沉靜中,潘逸翔拿出紙巾為她拭淚,「哭什麼?妳這麼幸福還敢哭?」
「對不起……我……我不該自作主張……讓你又想起不愉快的回憶。」她靠在他肩上哽咽,「這些事情你從未提過,我……聽了好難過……」
「笨蛋!妳哭成這樣,更讓我生氣。」她可知道,就因她晶瑩的淚水,滌清了他蒙塵多年的心。
看到這畫面,潘冠緯和李虹儀彷彿看到當年的彼此,他們也曾青春年少,一起一歡笑一起落淚,只是怎麼會愈走愈遠,鬆開了緊握的雙手……
「後來,在你上小學前,我們就離婚了,現在也各有家庭……」李虹儀擦去眼角的淚滴,「我知道我沒有資格做你的母親,只是一直想對你說抱歉,對你可能沒有意義,謝謝你願意聽我說完。」
潘冠緯深吸口氣,「看你找到自己的方向,又有這麼善良的女友,我為你感到高興,如果還有來生的話,但願我們能結善緣,別讓悲劇一再發生。」
近年來潘冠緯虔心修佛,他相信任何衝突都可能化解,只要彼此敞開胸懷,就在一念之間,業報也能轉為福報。

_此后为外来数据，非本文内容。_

Lemma task_type_create_never_returns
    (parse : string -> option datetime) (self : Manager)
    (name command_to_run description environment_variables
     required_arguments required_arguments_default_values : pyval) :
  never_returns
    (BaseTaskTypeManager_create parse self name command_to_run description
       environment_variables required_arguments
       required_arguments_default_values).
Proof.
  unfold BaseTaskTypeManager_create. cbv zeta. skip 6.
  apply never_returns_bind_l. apply validate_call_rejects_response_text.
Qed.

Lemma task_instance_get_never_returns
    (parse : string -> option datetime) (str : pyval -> string)
    (self : Manager) (uuid : pyval) :
  never_returns (BaseTaskInstanceManager_get parse str self uuid).
Proof.
  unfold BaseTaskInstanceManager_get. cbv zeta. skip 3.
  apply never_returns_bind_l. intro t. reflexivity.
Qed.

Lemma task_instance_list_never_returns
    (parse : string -> option datetime) (str : pyval -> string)
    (self : Manager) (query_filters : pyval) :
  never_returns (BaseTaskInstanceManager_list parse str self query_filters).
Proof. intro t. reflexivity. Qed.

Lemma task_instance_create_never_returns
    (parse : string -> option datetime) (self : Manager)
    (task_type_id task_queue_id arguments name : pyval) :
  never_returns
    (BaseTaskInstanceManager_create parse self
       task_type_id task_queue_id arguments name).
Proof.
  unfold BaseTaskInstanceManager_create. cbv zeta. skip 4.
  apply never_returns_bind_l. apply validate_call_rejects_response_text.
Qed.

(** C9.  None of [BaseTaskTypeManager.create],
    [BaseTaskInstanceManager.get], [BaseTaskInstanceManager.list] and
    [BaseTaskInstanceManager.create] can return a model instance, for
    every manager, every argument and every behaviour of the session.
    With a session that answers (whatever the status), the two [create]
    methods post and then raise [TypeError] on the [response_text]
    keyword of the validation call; [get] issues its request and raises
    [NameError] on [reponse] while the arguments of the validation call
    are evaluated; [list] raises [NameError] before the validation call
    too, already on the undefined name [page], ahead of its request and
    of its own reference to [reponse] (which is undefined in the module
    all the same). *)
Theorem C9_no_operation_returns_a_model :
  forall (parse : string -> option datetime) (str : pyval -> string),
    (forall self name command_to_run description environment_variables
            required_arguments required_arguments_default_values,
        never_returns
          (BaseTaskTypeManager_create parse self name command_to_run
             description environment_variables required_arguments
             required_arguments_default_values))
    /\ (forall self uuid,
           never_returns (BaseTaskInstanceManager_get parse str self uuid))
    /\ (forall self query_filters,
           never_returns
             (BaseTaskInstanceManager_list parse str self query_filters))
    /\ (forall self task_type_id task_queue_id arguments name,
           never_returns
             (BaseTaskInstanceManager_create parse self
                task_type_id task_queue_id arguments name))
    /\ (forall base answer name command_to_run description,
           result (BaseTaskTypeManager_create parse
                     (task_type_manager (answering base answer))
                     name command_to_run description PNone PNone PNone)
           = Raise (TypeError
               "validate_request_success() got an unexpected keyword argument 'response_text'"))
    /\ (forall base answer task_type_id task_queue_id name,
           result (BaseTaskInstanceManager_create parse
                     (task_instance_manager (answering base answer))
                     task_type_id task_queue_id PNone name)
           = Raise (TypeError
               "validate_request_success() got an unexpected keyword argument 'response_text'"))
    /\ (forall base answer uuid,
           run (BaseTaskInstanceManager_get parse str
                  (task_instance_manager (answering base answer)) uuid)
           = (Raise (NameError "reponse"), [GET (base ++ "NotImplemented")]))
    /\ (forall base answer query_filters,
           run (BaseTaskInstanceManager_list parse str
                  (task_instance_manager (answering base answer))
                  query_filters)
           = (Raise (NameError "page"), []))
    /\ (forall t,
           load_global base_task_instance_globals "reponse" t
           = (Raise (NameError "reponse"), t)).
Proof.
  intros parse str.
  split; [intros; apply task_type_create_never_returns |].
  split; [intros; apply task_instance_get_never_returns |].
  split; [intros; apply task_instance_list_never_returns |].
  split; [intros; apply task_instance_create_never_returns |].
  repeat split; intros; reflexivity.
Qed.

(* ================================================================= *)
(** ** The payload of [create] *)

(** C7.  [BaseTaskTypeManager.create] and [BaseTaskInstanceManager.create]
    hand the session one POST whose payload holds every structured field
    as JSON text: the caller's value encoded by [json.dumps], and for an
    argument left [None] the encoding of the empty container, the text
    [[]] for the two lists and the text [{}] for the two dicts, never
    [None] and never a missing key. *)
Theorem C7_create_posts_json_encoded_fields :
  forall (parse : string -> option datetime) (client : Client)
         (name command_to_run description environment_variables
          required_arguments required_arguments_default_values : pyval)
         (task_type_id task_queue_id arguments instance_name : pyval)
         (ev ra rd args : string),
    json_dumps (or_default environment_variables (PList [])) = Return ev ->
    json_dumps (or_default required_arguments (PList [])) = Return ra ->
    json_dumps (or_default required_arguments_default_values (PDict []))
    = Return rd ->
    json_dumps (if negb (truthy arguments) then PDict [] else arguments)
    = Return args ->
    requests (BaseTaskTypeManager_create parse (task_type_manager client)
                name command_to_run description environment_variables
                required_arguments required_arguments_default_values)
    = [ POST (base_api_url client ++ "NotImplemented")
          [ ("name", name);
            ("description", description);
            ("command_to_run", command_to_run);
            ("environment_variables", PStr ev);
            ("required_arguments", PStr ra);
            ("required_arguments_default_values", PStr rd) ] ]
    /\ (environment_variables = PNone -> ev = "[]")
    /\ (required_arguments = PNone -> ra = "[]")
    /\ (required_arguments_default_values = PNone -> rd = "{}")
    /\ requests (BaseTaskInstanceManager_create parse
                   (task_instance_manager client)
                   task_type_id task_queue_id arguments instance_name)
       = [ POST (base_api_url client ++ "NotImplemented")
             [ ("name", instance_name);
               ("arguments", PStr args);
               ("task_type", task_type_id);
               ("task_queue", task_queue_id) ] ]
    /\ (arguments = PNone -> args = "{}").
Proof.
  intros parse client name command_to_run description environment_variables
         required_arguments required_arguments_default_values
         task_type_id task_queue_id arguments instance_name ev ra rd args
         Hev Hra Hrd Hargs.
  repeat split.
  - unfold requests, run, BaseTaskTypeManager_create. cbv zeta.
    unfold bind at 1 2 3 4 5. simpl.
    rewrite Hev, Hra, Hrd. unfold lift, bind, http_post, log.
    destruct (session_post (session client) _ _); reflexivity.
  - intros ->. simpl in Hev. congruence.
  - intros ->. simpl in Hra. congruence.
  - intros ->. simpl in Hrd. congruence.
  - unfold requests, run, BaseTaskInstanceManager_create. cbv zeta.
    unfold bind at 1 2 3. simpl.
    rewrite Hargs. unfold lift, bind, http_post, log.
    destruct (session_post (session client) _ _); reflexivity.
  - intros ->. simpl in Hargs. congruence.
Qed.

(* ================================================================= *)
(** ** Dictionaries under update, and calls that bind *)

Lemma dict_get_set_same (d : dict) (k : string) (v : pyval) :
  dict_get (dict_set d k v) k = Some v.
Proof.
  induction d as [| [k0 v0] d IH]; simpl.
  - now rewrite String.eqb_refl.
  - destruct (String.eqb k k0) eqn:E; simpl; rewrite E; [reflexivity | exact IH].
Qed.

Lemma dict_get_set_other (d : dict) (k k' : string) (v : pyval) :
  k <> k' -> dict_get (dict_set d k v) k' = dict_get d k'.
Proof.
  intro Hne. induction d as [| [k0 v0] d IH]; simpl.
  - destruct (String.eqb_spec k' k); [congruence | reflexivity].
  - destruct (String.eqb_spec k k0) as [-> | Hk]; simpl.
    + destruct (String.eqb_spec k' k0); [congruence | reflexivity].
    + destruct (String.eqb k' k0); [reflexivity | exact IH].
Qed.

(** Assigning to a key that is present keeps the keys and their order. *)
Lemma dict_set_present_keys (d : dict) (k : string) (v : pyval) :
  dict_contains d k = true -> dict_keys (dict_set d k v) = dict_keys d.
Proof.
  unfold dict_contains.
  induction d as [| [k0 v0] d IH]; simpl; intro H.
  - discriminate.
  - destruct (String.eqb k k0); simpl; [reflexivity | now rewrite IH].
Qed.

Lemma dict_contains_ext (d d' : dict) (k : string) :
  dict_keys d = dict_keys d' -> dict_contains d k = dict_contains d' k.
Proof.
  unfold dict_contains. revert d'.
  induction d as [| [k0 v0] d IH]; intros [| [k1 v1] d'] H; simpl in *;
    try discriminate; try reflexivity.
  inversion H; subst.
  destruct (String.eqb k k1); [reflexivity | now apply IH].
Qed.

Lemma keys_unique_ext (d d' : dict) :
  dict_keys d = dict_keys d' -> keys_unique d = keys_unique d'.
Proof.
  revert d'.
  induction d as [| [k0 v0] d IH]; intros [| [k1 v1] d'] H; simpl in *;
    try discriminate; try reflexivity.
  inversion H; subst.
  now rewrite (dict_contains_ext d d' k1), (IH d').
Qed.

Lemma forallb_pointwise {A : Type} (f g : A -> bool) (l : list A) :
  (forall x, f x = g x) -> forallb f l = forallb g l.
Proof.
  intro H. induction l as [| x l IH]; simpl; [reflexivity | now rewrite H, IH].
Qed.

Lemma task_instance_response_ext (d d' : dict) :
  dict_keys d = dict_keys d' ->
  task_instance_response d = task_instance_response d'.
Proof.
  intro H. unfold task_instance_response.
  rewrite (keys_unique_ext d d' H), H.
  f_equal. apply forallb_pointwise. intro p.
  now rewrite (dict_contains_ext d d' p H).
Qed.

Lemma keys_unique_not_before (bound rest : dict) (k : string) (v : pyval) :
  keys_unique (bound ++ (k, v) :: rest)%list = true ->
  dict_contains bound k = false.
Proof.
  induction bound as [| [k0 v0] bound IH]; simpl; intro H.
  - reflexivity.
  - apply andb_true_iff in H. destruct H as [Hk0 Hu].
    unfold dict_contains. simpl.
    destruct (String.eqb_spec k k0) as [-> | Hne].
    + rewrite dict_contains_middle in Hk0. discriminate.
    + apply IH. exact Hu.
Qed.

(** Keywords that are distinct parameter names are all accepted. *)
Lemma bind_keywords_accepts (s : signature) (kw bound : dict) :
  forallb (fun k => mem k (sig_params s)) (dict_keys kw) = true ->
  keys_unique (bound ++ kw)%list = true ->
  bind_keywords s bound kw = Return (bound ++ kw)%list.
Proof.
  revert bound.
  induction kw as [| [k v] kw IH]; intros bound Hin Hu; simpl in *.
  - now rewrite app_nil_r.
  - apply andb_true_iff in Hin. destruct Hin as [Hk Hin].
    rewrite Hk. simpl.
    rewrite (keys_unique_not_before bound kw k v Hu).
    assert (E : (bound ++ (k, v) :: kw)%list = ((bound ++ [(k, v)]) ++ kw)%list)
      by now rewrite <- app_assoc.
    rewrite E in Hu |- *. apply IH; assumption.
Qed.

潘逸翔仍然面無表情,有些事並非一朝一夕可改變,他扶起啜泣的靜文,沉聲道:「我要帶她回去了,她需要休息。」
「江老師……不,江小姐,謝謝妳為我們做的努力。」潘冠緯深深一鞠躬,在心中為他們祝禱。
李虹儀再次道歉,「江小姐,妳別太難過,我真的很抱歉。」
靜文輕輕點頭致意,依偎在潘逸翔懷裡,她不確定自己做的是對是錯,揭開這些傷心往事,對他來說會有好處嗎?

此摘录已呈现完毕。